Photo Frédérique Hermine.

La maison Henriot sort une deuxième version de la Cuve 38, assemblage « perpétuel » de grands chardonnays de 1990 à 2010.

« Mon père a démarré ce projet il y a 25 ans, raconte Thomas Henriot, le directeur général de la maison éponyme, évoquant la mémoire de Joseph disparu au printemps dernier. Comme il commençait à s’ennuyer, il a cherché une idée nouvelle pour valoriser les deux forces de la maison : les grands chardonnays de la Côte des Blancs (Mesnil s/ Oger, Chouilly, Avize et Oger) et l’art de l’assemblage. Il a alors isolé au fil des années des vins remis ensuite en boucle pour une cuvée perpétuelle… dans la cuve 38 ». Une forme de « solera » dans laquelle chaque année, 3 à 20% de la vendange des quatre villages sont ajoutés par Laurent Fresnet, le chef de caves.
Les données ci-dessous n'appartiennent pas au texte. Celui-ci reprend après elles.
Lemma calc_checked (self : DCF) (w : world) :
  _terminal_growth_rate self < _wacc self ->
  _growth_rates self <> [] ->
  ~ 1 + _wacc self == 0 ->
  calc self w
  = (warned self w,
     Ok (if Qle_bool (_shares_outstanding self) 0 then Return0
         else ReturnDict (spec_valuation self))).
Proof.
  intros Hg Hne Hw. unfold calc.
  rewrite (proj2 (Qle_bool_false _ _) Hg).
  destruct (_growth_rates self) as [|g0 rs] eqn:Hrs; [contradiction|].
  unfold bind at 1. rewrite warning_step.
  unfold bind, lift, ret.
  rewrite project_fcfs_spec, discount_fcfs_spec by assumption.
  destruct (spec_projected_nonempty (_current_fcf self) (g0 :: rs) Hne)
    as [y Hy].
  unfold py_last. rewrite Hy.
  rewrite py_div_ok by now apply gap_nonzero.
  rewrite py_div_ok by now apply py_pow_nonzero.
  destruct (Qle_bool (_shares_outstanding self) 0) eqn:Hs; [reflexivity|].
  rewrite py_div_ok by now apply positive_nonzero.
  unfold spec_valuation, spec_terminal_value, spec_pv_terminal, py_pow.
  now rewrite Hrs, Hy.
Qed.

Lemma calc_valid (self : DCF) (w : world) :
  _terminal_growth_rate self < _wacc self ->
  _growth_rates self <> [] ->
  0 < _wacc self ->
  0 < _shares_outstanding self ->
  calc self w = (warned self w, Ok (ReturnDict (spec_valuation self))).
Proof.
  intros Hg Hne Hw Hs.
  rewrite calc_checked by (try apply one_plus_nonzero; assumption).
  now rewrite (proj2 (Qle_bool_false _ _) Hs).
Qed.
L’art d’Henriot réside d’autant plus dans l’assemblage que la maison a peu de vignes en propre, une trentaine d’hectares, complétés par 180 en « appro », et travaille avec les vins d’une soixantaine de vignerons de la société coopérative rémoise « Palmer » .

En magnums seulement

La Cuve 38 est à 100% chardonnay. « La première fois que je l’ai goûtée, je me suis dit que l’on avait un pied à Chablis, l’autre à Meursault » commente Thomas Henriot. Le premier tirage en 2009 a été embouteillé fin 2014; le deuxième qui contient un peu du beau millésime 2008 a été réalisé en 2010, toujours embouteillé en magnum, un millier en édition limitée (500 €). « Chaque année, la copie repart ainsi à zéro. Nous avons beaucoup douté car nous avions peu d’éléments de comparaison en Champagne, mais cette Cuve 38 reflète bien le style de la maison » estime le fils cadet de Joseph. Un vin droit et élégant, peu dosé (autour de 3, 5 g), avec un fruité discret, une belle minéralité crémeuse et des arômes de brioche fraîche, de fleurs blanches sur des notes d’agrumes confits, d’abricot et de miel. Prochaine Cuve 38 « perpétuelle » prévue fin 2016.